支払い期間についてトラブルにならないよう、詳しく見ていきましょう。
養育費は20歳までが一般的
経済的・社会的に自立しておらず、親の扶養対象である子どもを未成熟児といいます。
養育費とは、未成熟児が自立するまでに必要な費用のことで、衣食住にかかる費用・教育費・医療費などがそれにあたります。離婚をしても、法律上の親子関係が変わるわけではありません。そのため、養育費の支払いは未成熟児が自立するまでずっと続くのです。
しかし、「自立」とは一体いつのことを指すのでしょう?
一般的には、「子どもが成人するまで」とされています。未成熟児は未成年とは異なり、年齢で決まるわけではなく、親の監護・養育が必要な状態であれば未成熟児であると判断されます。

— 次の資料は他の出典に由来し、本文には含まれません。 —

Fixpoint attempted (steps : list (string * option string * string))
  : list (string * option string * string) :=
  match steps with
  | [] => []
  | st :: rest => if xml_text (step_text st) then st :: attempted rest else [st]
  end.

(** The elements that [update_doc_props] appends for the record [m], and
    the qualified names that it sets or tries to set. *)
Definition new_elements `{Externals} (m : Metadata) : list element :=
  map step_element (accepted (property_steps m)).

Definition properties_attempted `{Externals} (m : Metadata) : list string :=
  map step_tag (attempted (property_steps m)).

(** Whether lxml accepts every text of the record. *)
Definition record_accepted `{Externals} (m : Metadata) : bool :=
  forallb xml_text (map step_text (property_steps m)).


(** The children that are not of a name in [ts]. *)
Definition others (ts : list string) (l : list element) : list element :=
  filter (fun c => negb (existsb (String.eqb (tag c)) ts)) l.

(** What the [Override] elements of a manifest declare. *)
Definition override_entries `{Externals} (root : element)
  : list (option string * option string) :=
  map (fun c => (get_attr c "PartName", get_attr c "ContentType"))
      (find_all (clark (namespaces "ct") "Override") root).
(** * On-call scheduler: the constraint model, the decoder and the
      two-phase driver of [backend/scheduler.py], with the request gate of
      [backend/main.py].

    The CP-SAT engine and Python's [datetime] are outside the repository.
    The engine is a function from the posted model and the seed to a status
    and a valuation of the model's variables; the model itself is kept as
    data (variables with their domains, linear constraints with their
    enforcement literals), so that what the builder posts can be inspected
    and evaluated.  A date is its proleptic Gregorian ordinal, as
    [datetime.date.toordinal] gives it. *)

From Stdlib Require Import ZArith Lia Bool.
From stdpp Require Import base tactics option list gmap gmultiset strings pretty.

Local Open Scope string_scope.
Local Open Scope Z_scope.
Local Open Scope list_scope.

(** ** Calendar dates *)

Module Calendar.

(** [datetime.date], by ordinal: day 1 is 0001-01-01. *)
Definition date := Z.

Definition MINORDINAL : Z := 1.
(** [date.max.toordinal()], 9999-12-31. *)
Definition MAXORDINAL : Z := 3652059.

(** [date.weekday()]: Monday is 0 and Sunday is 6. *)
Definition weekday (d : date) : Z := (d + 6) mod 7.

(** [date + timedelta(days=k)]; Python raises OverflowError when the
    result leaves [date.min, date.max]. *)
Definition add_days (d : date) (k : Z) : option date :=
  if (MINORDINAL <=? d + k) && (d + k <=? MAXORDINAL) then Some (d + k) else None.

Definition DI400Y : Z := 146097.
Definition DI100Y : Z := 36524.
Definition DI4Y : Z := 1461.

(** [_DAYS_BEFORE_MONTH] and [_DAYS_IN_MONTH] of [datetime]. *)
Definition DAYS_BEFORE_MONTH (m : Z) : Z :=
  nth (Z.to_nat m) [-1; 0; 31; 59; 90; 120; 151; 181; 212; 243; 273; 304; 334]%Z 0.
Definition DAYS_IN_MONTH (m : Z) : Z :=
  nth (Z.to_nat m) [-1; 31; 28; 31; 30; 31; 30; 31; 31; 30; 31; 30; 31]%Z 0.

Definition b2z (b : bool) : Z := if b then 1 else 0.

(** [datetime._ord2ymd]: ordinal to (year, month, day). *)
Definition ord2ymd (n0 : Z) : Z * Z * Z :=
  let n := n0 - 1 in
  let n400 := n / DI400Y in
  let n := n mod DI400Y in
  let year := n400 * 400 + 1 in
  let n100 := n / DI100Y in
  let n := n mod DI100Y in
  let n4 := n / DI4Y in
  let n := n mod DI4Y in
  let n1 := n / 365 in
  let n := n mod 365 in
  let year := year + n100 * 100 + n4 * 4 + n1 in
  if (n1 =? 4) || (n100 =? 4) then (year - 1, 12, 31)
  else
    let leapyear := (n1 =? 3) && (negb (n4 =? 24) || (n100 =? 3)) in
    let month := Z.shiftr (n + 50) 5 in
    let preceding := DAYS_BEFORE_MONTH month + b2z ((2 <? month) && leapyear) in
    if n <? preceding then
      let month := month - 1 in
      let preceding := preceding - (DAYS_IN_MONTH month + b2z ((month =? 2) && leapyear)) in
      (year, month, n - preceding + 1)
    else (year, month, n - preceding + 1).

Definition digit (k : Z) : string :=
  String (Ascii.ascii_of_nat (48 + Z.to_nat (k mod 10))) EmptyString.

Definition pad2 (k : Z) : string := digit (k / 10) +:+ digit k.
Definition pad4 (k : Z) : string := pad2 (k / 100) +:+ pad2 k.

(** [%Y]: the year in decimal.  The C library does not pad it, so the
    years below 1000 are written on fewer than four digits. *)
Definition year_digits (y : Z) : string :=
  if y <? 10 then digit y
  else if y <? 100 then pad2 y
  else if y <? 1000 then digit (y / 100) +:+ pad2 y
  else pad4 y.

しかし、一般的な基準はある程度必要なことから、このように考えられているのです。
大学に進学する場合
養育費は一般的に子どもが成人するまでとされていますが、それでは大学に進学した場合、途中で養育費が切れてしまうことになります。
昨今の高い大学進学率を考えると、現状にそぐわないようにも思われます。しかし、今のところ家庭裁判所でも子どもの自立=成人を基本に考えることが多く、大学卒業までの養育費となると、ゲースバイケースとなっているのです。
夫婦二人の話し合いでお互いが快諾した場合はスムーズですが、そうでない場合は調停などで、支払う側の経済力や学歴などの要因を考慮した上で、大学卒業までの養育費が妥当かどうか判断されます。認められれば、子どもが大学を卒業するまでは養育費が得られることになります。

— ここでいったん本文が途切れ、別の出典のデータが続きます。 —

Lemma unbroken_facts (s : string) :
  Facts.unbroken s ->
  Spec.free_of ";" s
  /\ forallb (fun c => negb (is_space c)) (list_ascii_of_string s) = true
  /\ cookie_value s = s.
Proof.
  intros H. unfold Facts.unbroken in H.
  assert (Hfree : Spec.free_of ";" s) by (eapply forallb_free; [|exact H]; reflexivity).
  assert (Hspace : forallb (fun c => negb (is_space c)) (list_ascii_of_string s) = true).
  { eapply forallb_weaken; [|exact H]. intros c Hc. unfold Facts.cookie_unit in Hc.
    now apply andb_true_iff in Hc as [Hc _]. }
  split; [exact Hfree|]. split; [exact Hspace|].
  unfold cookie_value. rewrite (split_free _ _ Hfree). cbn [nth].
  assert (Hblank : forallb (fun c => negb (Ascii.eqb c " " || Ascii.eqb c "009")%char)
                           (list_ascii_of_string s) = true).
  { eapply forallb_weaken; [|exact Hspace]. intros c Hc.
    apply negb_true_iff in Hc. apply negb_true_iff.
    destruct (Ascii.eqb_spec c " ") as [->|_]; [discriminate Hc|].
    destruct (Ascii.eqb_spec c "009") as [->|_]; [discriminate Hc|reflexivity]. }
  now rewrite (strip_start_none _ _ Hblank), (strip_end_none _ _ Hblank).
Qed.

Lemma plain_unbroken (s : string) : Facts.plain s -> Facts.unbroken s /\ Spec.free_of "=" s.
Proof.
  intros H. unfold Facts.plain in H. split.
  - eapply forallb_weaken; [|exact H]. intros c Hc. unfold Facts.token_unit in Hc.
    now apply andb_true_iff in Hc as [Hc _].
  - eapply forallb_free; [|exact H]. reflexivity.
Qed.

(** What the loop of [getCookieToken] reads from the piece of a cookie. *)
Lemma cookie_piece_value (n v : string) :
  Spec.tidy_cookie (n, v) ->
  forallb (fun c => negb (is_space c)) (list_ascii_of_string v) = true ->
  nth_error (split "=" (trim (n +:+ "=" +:+ v))) 1 = Some (nth 0 (split "=" v) "").
Proof.
  intros (_ & Heq & _ & Hclean) Hv. simpl in Heq, Hclean.
  assert (Hstart : strip_start is_space (n +:+ "=" +:+ v) = n +:+ "=" +:+ v).
  { destruct n as [|c n]; [reflexivity|].
    change (String c n +:+ "=" +:+ v) with (String c (n +:+ "=" +:+ v)).
    cbn [strip_start]. simpl in Hclean. now rewrite Hclean. }
  unfold trim. rewrite Hstart.
  assert (Htail : strip_end is_space ("=" +:+ v) = String "=" v).
  { change ("=" +:+ v) with (String "=" v). cbn [strip_end].
    rewrite (strip_end_none _ _ Hv). now destruct v. }
  rewrite strip_end_keeps by (rewrite Htail; discriminate).
  rewrite Htail, split_app_sep by assumption.
  cbn [nth_error]. destruct (split "=" v) eqn:Hs; [|reflexivity].
  destruct v; simpl in Hs; [discriminate|].
  destruct (Ascii.eqb _ "="); [discriminate|]. now destruct (split "=" v).
Qed.

(** In a tidy jar the loop reads the first cookie named like the token. *)
Lemma scan_tidy_find (jar : list (string * string)) :
  Forall Spec.tidy_cookie jar ->
  scan_cookies (split ";" (join "; " (map (fun c => fst c +:+ "=" +:+ snd c) jar)))
  = match find (fun c => String.eqb (fst c) TOKEN_KEY) jar with
    | Some c => nth_error (split "=" (trim (fst c +:+ "=" +:+ snd c))) 1
    | None => None
    end.
Proof.
  intros Htidy. destruct jar as [|c jar]; [reflexivity|].
  set (render := fun c : string * string => fst c +:+ "=" +:+ snd c).
  assert (Hfree : Forall (Spec.free_of ";") (map render (c :: jar))).
  { apply List.Forall_map. eapply List.Forall_impl; [|exact Htidy].
    intros [n v] (Hn & _ & Hv & _). unfold render. simpl in *.
    apply free_of_app; [assumption|]. apply (free_of_app _ "="); [|assumption].
    unfold Spec.free_of. simpl. intros [H|[]]. discriminate H. }
  change (map render (c :: jar)) with (render c :: map render jar) in *.
  rewrite split_cookie_string by assumption.
  assert (Hname : forall c, Spec.tidy_cookie c ->
                            nth 0 (split "=" (trim (render c))) "" = fst c).
  { intros [n v] Ht. unfold render. simpl fst. simpl snd. now apply cookie_piece_name. }
  inversion Htidy as [|? ? Hc Hjar]; subst.
  cbn [scan_cookies find]. rewrite (Hname c Hc).
  destruct (String.eqb (fst c) TOKEN_KEY); [reflexivity|].
  clear Hc Htidy Hfree. induction jar as [|d jar IH]; [reflexivity|].
  inversion Hjar as [|? ? Hd Hrest]; subst.
  cbn [map scan_cookies find]. rewrite trim_blank, (Hname d Hd).
  destruct (String.eqb (fst d) TOKEN_KEY); [reflexivity|]. now apply IH.
Qed.

Lemma find_jar_set (v : string) (jar : list (string * string)) :
  find (fun c => String.eqb (fst c) TOKEN_KEY) (jar_set TOKEN_KEY v jar) = Some (TOKEN_KEY, v).
Proof.
  induction jar as [|[n v'] rest IH]; [reflexivity|].
  cbn [jar_set]. destruct (String.eqb_spec n TOKEN_KEY) as [->|Hn].
  - reflexivity.
  - cbn [find fst]. destruct (String.eqb_spec n TOKEN_KEY); [contradiction|exact IH].
Qed.

Lemma tidy_jar_set (v : string) (jar : list (string * string)) :
  Spec.tidy_cookie (TOKEN_KEY, v) -> Forall Spec.tidy_cookie jar ->
  Forall Spec.tidy_cookie (jar_set TOKEN_KEY v jar).
Proof.
  intros Hv. induction 1 as [|[n v'] rest Hc Hrest IH]; simpl.
  - constructor; [exact Hv|constructor].
  - destruct (String.eqb_spec n TOKEN_KEY) as [->|_]; constructor; assumption.
Qed.

(** What [getToken] reads after [setToken]: the cookie copy up to its first
    [=] when that is not empty, the stored token otherwise. *)
Lemma getToken_setToken (token : string) (w : world) :
  w_window w = true -> Spec.tidy w -> Facts.unbroken token ->
  getToken (setToken token w)
  = if String.eqb (nth 0 (split "=" token) "") "" then Some token
    else Some (nth 0 (split "=" token) "").
Proof.
  intros Hw Htidy Htoken.
  destruct (unbroken_facts token Htoken) as (Hfree & Hspace & Hvalue).
  unfold getToken, getCookieToken, setToken. rewrite Hw. cbn [negb].
  cbn [w_window set_cookies set_localStorage w_cookies w_localStorage]. rewrite Hw. cbn [negb].
  unfold document_cookie. cbn [w_cookies set_cookies set_localStorage]. rewrite Hvalue.
  assert (Hcookie : Spec.tidy_cookie (TOKEN_KEY, token)).
  { repeat split; try exact Hfree; unfold Spec.free_of; simpl; intuition discriminate. }
  rewrite scan_tidy_find by (now apply tidy_jar_set).
  rewrite find_jar_set. cbn [fst snd].
  rewrite (cookie_piece_value _ _ Hcookie Hspace). cbn [truthy].
  destruct (String.eqb (nth 0 (split "=" token) "") ""); cbn [negb]; [|reflexivity].
  apply lookup_insert_eq.
Qed.

Lemma forallb_append (p : ascii -> bool) (a b : string) :
  forallb p (list_ascii_of_string (a +:+ b))
  = forallb p (list_ascii_of_string a) && forallb p (list_ascii_of_string b).
Proof.
  induction a as [|c a IH]; [reflexivity|].
  change (String c a +:+ b) with (String c (a +:+ b)). simpl. now rewrite IH, andb_assoc.
Qed.

(** X1: in a browser, a token made of visible characters other than [;]
    and [=] that is stored with [setToken] is what [getToken] returns
    afterwards, whatever token was stored before. *)
Theorem setToken_getToken (token : string) (w : world) :
  w_window w = true -> Spec.tidy w -> Facts.plain token -> token <> "" ->
  getToken (setToken token w) = Some token.
Proof.
  intros Hw Htidy Hplain Hne.
  destruct (plain_unbroken token Hplain) as [Hunbroken Hfree].
  rewrite (getToken_setToken token w Hw Htidy Hunbroken).
  rewrite (split_free _ _ Hfree). cbn [nth].
  destruct (String.eqb_spec token ""); [contradiction|reflexivity].
Qed.

Lemma setToken_getToken_witness :
  getToken (setToken "eyJhbGciOiJIUzI1NiJ9.eyJleHAiOjF9.c2ln" Spec.signed_in)
  = Some "eyJhbGciOiJIUzI1NiJ9.eyJleHAiOjF9.c2ln".
Proof.
  apply setToken_getToken.
  - reflexivity.
  - repeat constructor; unfold Spec.free_of; simpl; intuition discriminate.
  - reflexivity.
  - discriminate.
Defined.

(** X2: a stored token that contains [=] is read back cut at its first
    [=]: [getToken] prefers the cookie copy, and the loop of
    [getCookieToken] keeps only the text between the first and the second
    [=] of the cookie, while [localStorage] still holds the whole token. *)
Theorem getToken_cuts_at_equals (head tail : string) (w : world) :
  w_window w = true -> Spec.tidy w ->
  Facts.plain head -> head <> "" -> Facts.unbroken tail ->
  getToken (setToken (head +:+ "=" +:+ tail) w) = Some head
  /\ w_localStorage (setToken (head +:+ "=" +:+ tail) w) !! TOKEN_KEY
     = Some (head +:+ "=" +:+ tail).
Proof.
  intros Hw Htidy Hplain Hne Htail.
  destruct (plain_unbroken head Hplain) as [Hunbroken Hfree].
  assert (Hwhole : Facts.unbroken (head +:+ "=" +:+ tail)).
  { unfold Facts.unbroken in *. rewrite !forallb_append, Hunbroken, Htail. reflexivity. }
  split.
  - rewrite (getToken_setToken _ w Hw Htidy Hwhole).
    change (head +:+ "=" +:+ tail) with (head +:+ String "=" tail).
    rewrite (split_app_sep _ _ _ Hfree). cbn [nth].
    destruct (String.eqb_spec head ""); [contradiction|reflexivity].
  - unfold setToken. rewrite Hw. simpl. apply lookup_insert_eq.
Qed.

Lemma getToken_cuts_at_equals_witness :
  getToken (setToken "c2Vzc2lvbg==" Spec.empty_page) = Some "c2Vzc2lvbg"
  /\ w_localStorage (setToken "c2Vzc2lvbg==" Spec.empty_page) !! TOKEN_KEY = Some "c2Vzc2lvbg==".
Proof.
  apply (getToken_cuts_at_equals "c2Vzc2lvbg" "=" Spec.empty_page).
  - reflexivity.
  - constructor.
  - reflexivity.
  - discriminate.
  - reflexivity.
Defined.

(** X3: the two tokens are stored independently.  In a browser
    [setRefreshToken] is read back by [getRefreshToken] and leaves
    [getToken] as it was, and [setToken] leaves [getRefreshToken] as it
    was; without a window nothing is stored and both getters answer
    [null]. *)
Theorem tokens_independent (token : string) (w : world) :
  (if w_window w then getRefreshToken (setRefreshToken token w) = Some token
   else getRefreshToken (setRefreshToken token w) = None
        /\ getToken (setToken token w) = None)
  /\ getToken (setRefreshToken token w) = getToken w
  /\ getRefreshToken (setToken token w) = getRefreshToken w.
Proof.
  unfold getRefreshToken, getToken, getCookieToken, setRefreshToken, setToken, document_cookie.
  destruct (w_window w) eqn:Hw; simpl; rewrite ?Hw; simpl.
  - split; [apply lookup_insert_eq|]. split.
    + destruct (truthy _); [reflexivity|]. now apply lookup_insert_ne.
    + now apply lookup_insert_ne.
  - auto.
Qed.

しかし、将来子どもが大学に進学するかどうかは現時点では誰も分からないことです。お互いの関係性にもよりますが、可能であれば、大学進学が決まった時点で養育費の延長を再協議すると決めておくのも一つの方法かもしれません。
20歳を超えるケース・20歳未満でも自立とみなされるケース
大学進学以外にも、20歳を越えても養育費を支払う必要があるケースがあります。それは、病気や心身の障がいを持ち、20歳を過ぎても自立した生活が難しい状況である場合です。
一般的には未成熟児の自立=成人と考えられてはいるものの、明確に何歳と定められているわけではなく、経済的・社会的に自立していない状態であれば、何歳でも未成熟児ということになります。
また、逆に、未成年であっても「自立」とみなされるケースもあります。それは、就職して経済的に自立した生活を送っている場合や、結婚をした場合です。こういった場合、未成熟児が自立したとみなされ、親の扶養義務は終了します。
養育費は必ずしも子どもが20歳で成人を迎えたらおしまい、というわけではありません。未成熟児が社会的・経済的に自立するまで必要な費用であることを念頭に置き、支払い期間についてもしっかり取り決めることが大切です。